Listed records>
(* ===== verification/StatsStore.v ===== *)
(** * Storage of the statistics (src/backend/src/storage/sqlite.rs, storage/writer.rs,
    storage/retention.rs)

    The tables of the statistics database as maps, the transaction that applies a
    batch, and retention: the plan, the monotone watermark and the removal of what
    lies below it. A transaction is atomic; whether its statements and its commit
    succeed, when the clock is read, and whether a timeout hides a commit that took
    effect is the environment's choice ([TxEnv]). [StatsBackend] is what the
    statistics worker relies on; the SQLite and the in-memory backend implement it. *)

From S2P Require Import Prelude Message CacheModel Stats.

Inductive StorageHealth := Healthy | Degraded | Failed | Stopping.
#[global] Instance StorageHealth_eq_dec : EqDecision StorageHealth.
Proof. solve_decision. Defined.

(** ** Retention policy (storage/retention.rs) *)

Definition MAX_RETENTION_DAYS : Z := 3650.
Definition MAX_RETENTION_REFERENCE_SIZE_BYTES : Z := 2 ^ 40.

Record RetentionPolicy := mk_policy { rp_days : Z; rp_grace_days : Z; rp_reference_size : Z }.
#[global] Instance RetentionPolicy_eq_dec : EqDecision RetentionPolicy.
Proof. solve_decision. Defined.
Inductive RetentionPolicyError := RPE_Invalid | RPE_DayOutOfRange | RPE_SampleTooLarge.

Definition RetentionPolicy_new (days grace_days reference_size : Z) :
    result RetentionPolicyError RetentionPolicy :=
  if (days =? 0) || (MAX_RETENTION_DAYS <? days) ||
     ((u32_max <? days + grace_days) || (MAX_RETENTION_DAYS <? days + grace_days)) ||
     negb ((1 <=? reference_size) && (reference_size <=? MAX_RETENTION_REFERENCE_SIZE_BYTES))
  then Err RPE_Invalid
  else Ok (mk_policy days grace_days reference_size).

Record RetentionPlan := mk_plan {
  pl_policy : RetentionPolicy;
  pl_reference_day : Z;
  pl_sampled_bytes : Z;
  pl_target_days : Z;
  pl_keep_from : Z
}.
#[global] Instance RetentionPlan_eq_dec : EqDecision RetentionPlan.
Proof. solve_decision. Defined.
(* ===== verification/StatsPipeline.v ===== *)
(** * Persistence of the statistics (src/backend/src/storage/stats.rs)

    The worker that swaps the epochs of the accumulator, queues them in the ledger and
    submits the batches to the store, and the system it forms with the requests that
    record events, with retention, and with restarts of the process. Flushes and
    retention exclude each other by the flush lock; requests record at any time. The
    theorems are proved for every store that keeps the contract of [StatsBackend]. *)

From S2P Require Import Prelude Message CacheModel Stats StatsStore.

Definition MAX_PENDING_STATS_BATCHES : Z := 64.
Definition MAX_PENDING_STATS_EVENTS : Z := 65536.

Record StatsPendingLimit := mk_limit {
  li_pending_batches : Z;
  li_pending_events : Z;
  li_active_events : Z;
  li_max_batches : Z;
  li_max_events : Z
}.

Inductive StatsPersistenceError :=
| SPE_Ledger (e : BatchLedgerError)
| SPE_Backend (e : PortErrorClass)
| SPE_PendingLimit (l : StatsPendingLimit)
(** The panic of an exhausted epoch counter. *)
| SPE_Panic.

Record FlushSummary := mk_flush_summary {
  fs_batches_committed : Z;
  fs_events_committed : Z;
  fs_pending_batches : Z;
  fs_persistence_gap : bool
}.

(** The first half of [flush]: the limits, the swap of the epoch and the new batch. *)
Definition flush_checkpoint (a : StatsAccumulator) (l : BatchLedger) :
    result StatsPersistenceError unit * StatsAccumulator * BatchLedger :=
  let limit active :=
    SPE_PendingLimit (mk_limit (pending_count l) (pending_event_count l) active
                        MAX_PENDING_STATS_BATCHES MAX_PENDING_STATS_EVENTS) in
  if (MAX_PENDING_STATS_BATCHES <=? pending_count l) || (MAX_PENDING_STATS_EVENTS <=? pending_event_count l)
  then (Err (limit (active_event_count a)), a, l)
  else match try_swap_epoch a (sat_sub MAX_PENDING_STATS_EVENTS (pending_event_count l)) with
  | Err (TooManyEvents n) => (Err (limit n), a, l)
  | Err EpochsExhausted => (Err SPE_Panic, a, l)
  | Ok (s, a') =>
    if 0 <? ss_event_count s then
      match ledger_enqueue l s with
      | (Ok _, l') => (Ok tt, a', l')
      | (Err e, l') => (Err (SPE_Ledger e), a', l')
      end
    else (Ok tt, a', l)
  end.

Section Worker.
Context (batch_hash : Z * Z * Z * list (Z * Z * list StatsDimension) -> Z).
Context (shard_hash : Z -> list StatsDimension -> Z).
Context {B E : Type} `{!StatsBackend B E}.
(* ===== verification/Session.v ===== *)
(** * Sessions of the web interface (src/backend/src/management/session.rs)

    The in-memory store of sessions, access tokens and WebSocket tickets: every
    operation of [SessionStore], with the clock readings, the random tokens, the
    iteration order of the hash map and the RFC 3339 formatter as arguments. The mutex
    makes each operation atomic; lock poisoning is left out, since no operation panics
    while it holds the lock. Clocks are read before the lock is taken, so the readings
    of successive operations need not be ordered, and none of the theorems asks it. *)

From S2P Require Import Prelude.

(** ** Data *)

Definition SESSION_ABSOLUTE_TTL : Duration := from_secs (30 * 24 * 60 * 60).
Definition SESSION_IDLE_TTL : Duration := from_secs (24 * 60 * 60).
Definition SESSION_GLOBAL_CAPACITY : nat := 4096.
Definition SESSION_PER_USER_CAPACITY : nat := 16.
Definition ACCESS_TOKEN_TTL : Duration := from_secs (60 * 60).
Definition ACCESS_RENEW_WINDOW : Duration := from_secs (10 * 60).
Definition WS_TICKET_TTL : Duration := from_secs 30.
Definition WS_TICKET_GLOBAL_CAPACITY : nat := 128.
Definition WS_TICKET_PER_SESSION_CAPACITY : nat := 4.

Inductive SessionError := RandomSource | Unavailable | TimeFormat | Capacity.
#[global] Instance SessionError_eq_dec : EqDecision SessionError.
Proof. solve_decision. Defined.
(* ===== verification/SourceEdit.v ===== *)
(** * Editing the configuration source (src/backend/src/config/source_edit.rs)

    [create_initial_webui_user]: adding the first user of the web interface to the YAML
    text, in place of an empty [users] list or as a new field, with everything else
    left as it is. The document tree of the yaml-edit crate, with the byte ranges of
    its nodes, is an argument. *)

From S2P Require Import Prelude Text.

(** The yaml-edit crate: documents, the entries of mappings, and byte ranges. *)
Class YamlEdit := {
  YDocument : Type;
  YMapping : Type;
  YSequence : Type;
  y_document : list byte -> option YDocument;
  y_as_mapping : YDocument -> option YMapping;
  y_count : YMapping -> string -> nat;
  y_get_mapping : YMapping -> string -> option YMapping;
  y_get_sequence : YMapping -> string -> option YSequence;
  y_contains_key : YMapping -> string -> bool;
  y_is_empty : YSequence -> bool;
  y_mapping_range : YMapping -> nat * nat;
  y_sequence_range : YSequence -> nat * nat
}.

Inductive SourceEditError :=
| UnsupportedSyntax | InvalidDocument | RootMustBeMapping | AmbiguousWebUi | WebUiMustBeMapping
| AmbiguousUsers | UsersMustBeSequence | AlreadyInitialized.

(** ** Text *)

Definition char_is (c : Z) (b : byte) : bool := byte_to_Z b =? c.
Definition is_blank (b : byte) : bool := char_is 32 b || char_is 9 b.
Definition is_newline (b : byte) : bool := char_is 13 b || char_is 10 b.

Fixpoint leading (p : byte -> bool) (l : list byte) : list byte :=
  match l with b :: l' => if p b then b :: leading p l' else [] | [] => [] end.

(** [source[start..end]] *)
Definition slice (source : list byte) (start finish : nat) : list byte := drop start (take finish source).

(** The position after the last newline of [source[..index]], or 0. *)
Definition line_start (source : list byte) (index : nat) : nat :=
  (index - length (leading (fun b => negb (char_is 10 b)) (reverse (take index source))))%nat.

(** [source.contains("\r\n")] *)
Fixpoint contains_crlf (l : list byte) : bool :=
  match l with
  | b :: l' => (char_is 13 b && match l' with c :: _ => char_is 10 c | [] => false end) || contains_crlf l'
  | [] => false
  end.
Definition preferred_newline (source : list byte) : list byte :=
  if contains_crlf source then [byte_of_Z 13; byte_of_Z 10] else [byte_of_Z 10].

(** Single quotes around the value, those inside doubled. *)
Definition quote_yaml_string (value : string) : list byte :=
  let quote := byte_of_Z 39 in
  [quote] ++ (str_bytes value ≫= fun b => if char_is 39 b then [b; b] else [b]) ++ [quote].

Definition render_users_value (indent newline : list byte) (name password_hash : string) : list byte :=
  newline ++ indent ++ str_bytes "  - name: " ++ quote_yaml_string name ++
  newline ++ indent ++ str_bytes "    password_hash: " ++ quote_yaml_string password_hash.

(** [trim_end_matches([' ', '\t'])] *)
Definition trim_blanks (l : list byte) : list byte :=
  take (length l - length (leading is_blank (reverse l)))%nat l.

Definition replace_range (source : list byte) (start finish : nat) (text : list byte) : list byte :=
  take start source ++ text ++ drop finish source.

(** ** The edit *)

Section Edit.
Context (name password_hash : string).

(** [trim_start().starts_with('#')]: a comment sign is not white space. *)
Definition has_inline_comment (rest : list byte) : bool :=
  bool_decide (head (trim (default [] (utf8_decode rest))) = Some 35).

Definition replace_empty_users_sequence (source : list byte) (sequence_start sequence_end : nat) : list byte :=
  let line := line_start source sequence_start in
  let before := slice source line sequence_start in
  let indent := leading is_blank before in
  let value_start := (length (trim_blanks before) + line)%nat in
  let line_end := (sequence_end + length (leading (fun b => negb (is_newline b)) (drop sequence_end source)))%nat in
  let newline := preferred_newline source in
  let replacement := render_users_value indent newline name password_hash ++
    (if has_inline_comment (slice source sequence_end line_end) then newline ++ indent else []) in
  replace_range source value_start sequence_end replacement.

Definition insert_missing_users (source : list byte) (mapping_start mapping_end : nat) : list byte :=
  let line := line_start source mapping_start in
  let indent := leading is_blank (slice source line mapping_start) in
  let newline := preferred_newline source in
  let ends_line := match list.last (take mapping_end source) with Some b => is_newline b | None => false end in
  let starts_line := match head (drop mapping_end source) with Some b => is_newline b | None => false end in
  let insertion := (if ends_line then [] else newline) ++ indent ++ str_bytes "users:" ++
    render_users_value indent newline name password_hash ++ (if starts_line then [] else newline) in
  replace_range source mapping_end mapping_end insertion.

Context {YE : YamlEdit}.

Definition create_initial_webui_user (source : list byte) : result SourceEditError (list byte) :=
  document ← ok_or InvalidDocument (y_document source);
  root ← ok_or RootMustBeMapping (y_as_mapping document);
  if negb (y_count root "webui" =? 1)%nat then Err AmbiguousWebUi
  else
    webui ← ok_or WebUiMustBeMapping (y_get_mapping root "webui");
    if (1 <? y_count webui "users")%nat then Err AmbiguousUsers
    else match y_get_sequence webui "users" with
    | Some users =>
      if negb (y_is_empty users) then Err AlreadyInitialized
      else let '(start, finish) := y_sequence_range users in
        Ok (replace_empty_users_sequence source start finish)
    | None =>
      if y_contains_key webui "users" then Err UsersMustBeSequence
      else let '(start, finish) := y_mapping_range webui in
        Ok (insert_missing_users source start finish)
    end.
End Edit.

(** ** What an edit changes *)

Section EditSpec.
Context {YE : YamlEdit}.

(** The byte ranges of the nodes lie within the text. *)
Definition ranges_ok (source : list byte) : Prop :=
  forall document root webui, y_document source = Some document -> y_as_mapping document = Some root ->
    y_get_mapping root "webui" = Some webui ->
    ((y_mapping_range webui).2 <= length source)%nat /\
    forall users, y_get_sequence webui "users" = Some users ->
      ((y_sequence_range users).1 <= (y_sequence_range users).2 <= length source)%nat.

(** A [users] field that is there is not an empty list. *)
Definition has_users (source : list byte) : Prop :=
  forall document root webui, y_document source = Some document -> y_as_mapping document = Some root ->
    y_get_mapping root "webui" = Some webui ->
    match y_get_sequence webui "users" with
    | Some users => y_is_empty users = false
    | None => y_contains_key webui "users" = true
    end.

(** The first user is not added to a source that has users. *)
Lemma edit_refuses_users source name hash updated :
  has_users source -> create_initial_webui_user name hash source <> Ok updated.
Proof.
  intros Hu H. unfold create_initial_webui_user in H.
  apply bind_ok in H as (document & Hd%ok_or_ok & H). apply bind_ok in H as (root & Hr%ok_or_ok & H).
  destruct (negb _); [done|]. apply bind_ok in H as (webui & Hw%ok_or_ok & H).
  destruct (1 <? _)%nat; [done|]. specialize (Hu document root webui Hd Hr Hw).
  destruct (y_get_sequence webui "users") as [users|]; rewrite Hu in H; done.
Qed.

Lemma length_leading p l : (length (leading p l) <= length l)%nat.
Proof. induction l as [|b l IH]; cbn; [done|]. destruct (p b); cbn; lia. Qed.

Lemma leading_spec p l : l = leading p l ++ drop (length (leading p l)) l /\ Forall (fun b => p b = true) (leading p l).
Proof.
  induction l as [|b l [IH1 IH2]]; [done|]. cbn. destruct (p b) eqn:E; cbn; [|done].
  split; [by f_equal|by constructor].
Qed.

(** What [trim_blanks] leaves out are blanks. *)
Lemma trim_blanks_spec l : exists blanks, l = trim_blanks l ++ blanks /\ Forall (fun b => is_blank b = true) blanks.
Proof.
  destruct (leading_spec is_blank (reverse l)) as [H1 H2]. set (n := length (leading is_blank (reverse l))) in *.
  exists (reverse (leading is_blank (reverse l))). split; [|by apply Forall_reverse].
  apply (f_equal reverse) in H1. rewrite reverse_involutive, reverse_app in H1.
  assert (Hl : (length l - n)%nat = length (reverse (drop n (reverse l))))
    by (rewrite length_reverse, length_drop, length_reverse; done).
  unfold trim_blanks. fold n. rewrite Hl. revert H1. generalize (reverse (drop n (reverse l))) as a.
  intros a H1. rewrite H1 at 1. f_equal. rewrite H1. symmetry. apply take_app_length.
Qed.

(** The edit replaces at most the empty list, with the blanks before it, and keeps the
    rest of the text. *)
Theorem edit_keeps_text source name hash updated :
  ranges_ok source -> create_initial_webui_user name hash source = Ok updated ->
  exists before removed after inserted, source = before ++ removed ++ after /\
    updated = before ++ inserted ++ after /\
    (removed = [] \/ exists blanks document root webui users,
       y_document source = Some document /\ y_as_mapping document = Some root /\
       y_get_mapping root "webui" = Some webui /\ y_get_sequence webui "users" = Some users /\
       y_is_empty users = true /\ Forall (fun b => is_blank b = true) blanks /\
       removed = blanks ++ slice source (y_sequence_range users).1 (y_sequence_range users).2).
Proof.
  intros Hok H. unfold create_initial_webui_user in H.
  apply bind_ok in H as (document & Hd%ok_or_ok & H). apply bind_ok in H as (root & Hr%ok_or_ok & H).
  destruct (negb _); [done|]. apply bind_ok in H as (webui & Hw%ok_or_ok & H).
  destruct (1 <? _)%nat; [done|]. destruct (Hok document root webui Hd Hr Hw) as [Hm Hs].
  destruct (y_get_sequence webui "users") as [users|] eqn:Eu.
  - destruct (y_is_empty users) eqn:Ee; [|done]. cbn [negb] in H. specialize (Hs users eq_refl).
    destruct (y_sequence_range users) as [start finish] eqn:Er. cbn [fst snd] in Hs. injection H as <-.
    unfold replace_empty_users_sequence, replace_range. cbv zeta. set (line := line_start source start).
    assert (Hline : (line <= start)%nat) by (unfold line, line_start; lia).
    destruct (trim_blanks_spec (slice source line start)) as (blanks & Hb & Hf).
    set (before := trim_blanks (slice source line start)) in *.
    assert (Hpre : take start source = take (length before + line) source ++ blanks).
    { rewrite <-(take_drop line (take start source)). fold (slice source line start). rewrite Hb.
      rewrite take_take, Nat.min_l by lia. rewrite app_assoc. f_equal.
      assert (take (length before) (drop line source) = before) as Hx.
      { assert (before ++ blanks = take (start - line) (drop line source)) as Hy.
        { rewrite <-Hb. unfold slice. by rewrite skipn_firstn_comm. }
        apply (f_equal (take (length before))) in Hy. rewrite take_app_length, take_take in Hy.
        assert (Hlen : (length before <= start - line)%nat).
        { apply (f_equal length) in Hb. rewrite length_app in Hb. unfold slice in Hb.
          rewrite length_drop, length_take in Hb. lia. }
        by rewrite Nat.min_l in Hy by lia. }
      by rewrite Nat.add_comm, <-take_take_drop, Hx. }
    eexists _, (blanks ++ slice source start finish), (drop finish source), _. split; [|split; [reflexivity|]].
    + rewrite <-app_assoc, app_assoc, <-Hpre. unfold slice.
      rewrite <-(take_drop finish source) at 1. rewrite <-(take_drop start (take finish source)) at 1.
      rewrite take_take, Nat.min_l, <-app_assoc by lia. done.
    + right. exists blanks, document, root, webui, users. rewrite Er. by split_and!.
  - destruct (y_contains_key webui "users"); [done|]. destruct (y_mapping_range webui) as [start finish].
    injection H as <-. unfold insert_missing_users, replace_range. cbv zeta.
    eexists _, [], (drop finish source), _. split; [|split; [reflexivity|by left]].
    cbn. by rewrite take_drop.
Qed.

End EditSpec.

(** ** Examples *)

Section EditExamples.

(** The texts that appear here: the [users] list is at bytes 16 to 18. *)
Definition empty_users : list byte :=
  str_bytes "webui:" ++ [byte_of_Z 10] ++ str_bytes "  users: [] # none" ++ [byte_of_Z 10].

Example replace_users :
  replace_empty_users_sequence "ann" "it's" empty_users 16 18 =
  str_bytes "webui:" ++ [byte_of_Z 10] ++ str_bytes "  users:" ++ [byte_of_Z 10] ++
  str_bytes "    - name: 'ann'" ++ [byte_of_Z 10] ++ str_bytes "      password_hash: 'it''s'" ++ [byte_of_Z 10] ++
  str_bytes "   # none" ++ [byte_of_Z 10].
Proof. by vm_compute. Qed.

End EditExamples.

What this task involves>
Throughout the data above, count the lines in which the word "Import" occurs; supply the number alone.

Task solution>
4